[[ AVAILABLE DATA, beginning ]]

Lemma solo_step_run w m ys q m' ys' q' : models w m ys → solo (m, ys, q) (m', ys', q') →
  ∃ w', models w' m' ys' ∧ run q w = run q' w' ∧ mem_only w w'.
Proof.
  intros Hm Hs. remember (m, ys, q) as s eqn:E. remember (m', ys', q') as s' eqn:E'.
  destruct Hs as [m1 ys1 a p v k Hp Hr|m1 ys1 a p v k Hp [v0 Hr]|m1 ys1 a p v k Hp [b Hb]|m1 x ys1 k];
    injection E as E1 E2 E3; injection E' as E4 E5 E6; subst m1 q q'; subst.
  - destruct (mo_rd64 _ _ _ _ _ Hm Hr) as [Hr' _]. exists w. split; [done|]. split; [|reflexivity].
    cbn [run]. by rewrite (bind_ok _ _ _ _ _ (load64_ok _ _ _ _ Hp Hr')).
  - destruct (mo_rd64 _ _ _ _ _ Hm Hr) as [Hr' Hn]. exists (set_mem (wr64 (w_mem w) p v) w). split_and!.
    + apply (models_write w m); [done| | |intros ? ?; apply has_bytes_wr64].
      * intros a' Ha'. rewrite !lookup_wr64, !decide_False by (intros H; by apply (Hn a')). by split; [|apply Hm].
      * intros a' Ha'. rewrite !lookup_wr64. destruct (decide _); [done|]. by apply Hm.
    + cbn [run]. rewrite (bind_ok _ _ _ tt (set_mem (wr64 (w_mem w) p v) w)); [done|].
      apply store64_ok; [done|]. apply rd64_has. by exists v0.
    + apply only_mem.
  - destruct (mo_sub _ _ _ _ _ Hm Hb) as [Hb' Hn]. exists (set_mem (<[p := byte.of_Z v]> (w_mem w)) w). split_and!.
    + apply (models_write w m); [done| | |].
      * intros a' Ha'. rewrite !lookup_insert_ne by (by intros ->). by split; [|apply Hm].
      * intros a' Ha'. destruct (decide (a' = p)) as [->|]; [by rewrite !lookup_insert_eq|].
        rewrite !lookup_insert_ne by done. by apply Hm.
      * intros q n Hq a' Ha'. destruct (decide (a' = p)) as [->|]; [by rewrite lookup_insert_eq|].
        rewrite lookup_insert_ne by done. by apply Hq.
    + cbn [run]. rewrite (bind_ok _ _ _ tt (set_mem (<[p := byte.of_Z v]> (w_mem w)) w)); [done|].
      unfold store8. by rewrite Hp, Hb'.
    + apply only_mem.
  - destruct (kmalloc_ok w x ys' (mo_kmem _ _ _ Hm)) as (w' & Hk & Hk' & Ho & Hz & Hf). exists w'.
    split; [|split; [cbn [run]; by rewrite (bind_ok _ _ _ _ _ Hk)|exact Ho]].
    pose proof (mo_kmem _ _ _ Hm) as (_ & Hfl & Hnd & _).
    assert (Hv : ∀ y, y ∈ x :: ys' → valid_address y = true) by (intros y; by eapply freelist_elem_valid, Hm).
    split; [exact Hk'| |].
    + intros a Ha. rewrite lookup_clear_page. destruct (decide _) as [Hp|Hp]; [by apply Hz|].
      rewrite Hf by done. apply Hm. intros (y & [->|Hy]%elem_of_cons & Hya); [done|]. apply Ha. by exists y.
    + intros a (y & Hy & Hya). rewrite lookup_clear_page, decide_False.
      * apply Hm. exists y. split; [by right|done].
      * unfold in_page in *. destruct (pages_disjoint x y); [apply Hv; by left|apply Hv; by right| |lia|lia].
        intros ->. by apply NoDup_cons in Hnd as [? _].
Qed.
(* ===== verification/VmemMerge.v ===== *)
(** * VmemMerge: jobs that come and go

    The jobs of VmemConc, when one begins while others are at work, when one ends and
    what it has built becomes part of the machine, and when memory that belongs to
    none of them changes.  The result of a job is the one it has when it runs without
    interruption on the machine it began on, if the free list is in the right order. *)

From S2P Require Import Prelude Layout Bits Memory Machine Kmem Cpu Lock Vmem Vcpu VmRun VmemProg KmemConc VmemConc.

(** ** Alone with more memory around *)

Lemma rd64_union_l m F p v : rd64 m p = Some v → rd64 (m ∪ F) p = Some v.
Proof.
  intros Hr. assert (Hb : has_bytes m p 8) by (apply rd64_has; by exists v). rewrite <- Hr. apply rd64_ext.
  intros a Ha. destruct (Hb a Ha) as [b Eb]. by rewrite Eb, (lookup_union_Some_l _ _ _ _ Eb).
Qed.
Lemma wr64_union_l (m F : ram) p v : wr64 (m ∪ F) p v = wr64 m p v ∪ F.
Proof.
  apply map_eq. intros a. rewrite lookup_union, !lookup_wr64, lookup_union. destruct (decide _); [|done].
  destruct (lookup_lt_is_Some_2 (le_split 8 v) (Z.to_nat (a - p))) as [b ->]; [rewrite length_le_split; lia|].
  by destruct (F !! a).
Qed.
Lemma clear_page_union_l (m F : ram) p : clear_page (m ∪ F) p = clear_page m p ∪ F.
Proof.
  apply map_eq. intros a. rewrite lookup_union, !lookup_clear_page, lookup_union. destruct (decide _); [|done].
  by destruct (F !! a).
Qed.

Lemma solo_frame F s s' : solo s s' → solo (s.1.1 ∪ F, s.1.2, s.2) (s'.1.1 ∪ F, s'.1.2, s'.2).
Proof.
  intros [m ys a p v k Hp Hr|m ys a p v k Hp [v0 Hr]|m ys a p v k Hp [b Hb]|m x ys k]; cbn [fst snd].
  - eapply S_load; [exact Hp|by apply rd64_union_l].
  - rewrite <- wr64_union_l. eapply S_store; [exact Hp|]. exists v0. by apply rd64_union_l.
  - rewrite <- insert_union_l. eapply S_store8; [exact Hp|]. exists b. by apply lookup_union_Some_l.
  - rewrite <- clear_page_union_l. apply S_malloc.
Qed.
Lemma solo_frame_rtc F s s' : rtc solo s s' → rtc solo (s.1.1 ∪ F, s.1.2, s.2) (s'.1.1 ∪ F, s'.1.2, s'.2).
Proof. induction 1 as [|s1 s2 s3 Hs _ IH]; [done|]. eapply rtc_l; [by apply solo_frame|exact IH]. Qed.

[[ AVAILABLE DATA, end ]]

TRY IT: Look back at the entries above. Retype the line with "pose proof (mo_kmem", the line with "The jobs of", and all lines in between.

OUTPUT:
    pose proof (mo_kmem _ _ _ Hm) as (_ & Hfl & Hnd & _).
    assert (Hv : ∀ y, y ∈ x :: ys' → valid_address y = true) by (intros y; by eapply freelist_elem_valid, Hm).
    split; [exact Hk'| |].
    + intros a Ha. rewrite lookup_clear_page. destruct (decide _) as [Hp|Hp]; [by apply Hz|].
      rewrite Hf by done. apply Hm. intros (y & [->|Hy]%elem_of_cons & Hya); [done|]. apply Ha. by exists y.
    + intros a (y & Hy & Hya). rewrite lookup_clear_page, decide_False.
      * apply Hm. exists y. split; [by right|done].
      * unfold in_page in *. destruct (pages_disjoint x y); [apply Hv; by left|apply Hv; by right| |lia|lia].
        intros ->. by apply NoDup_cons in Hnd as [? _].
Qed.
(* ===== verification/VmemMerge.v ===== *)
(** * VmemMerge: jobs that come and go

    The jobs of VmemConc, when one begins while others are at work, when one ends and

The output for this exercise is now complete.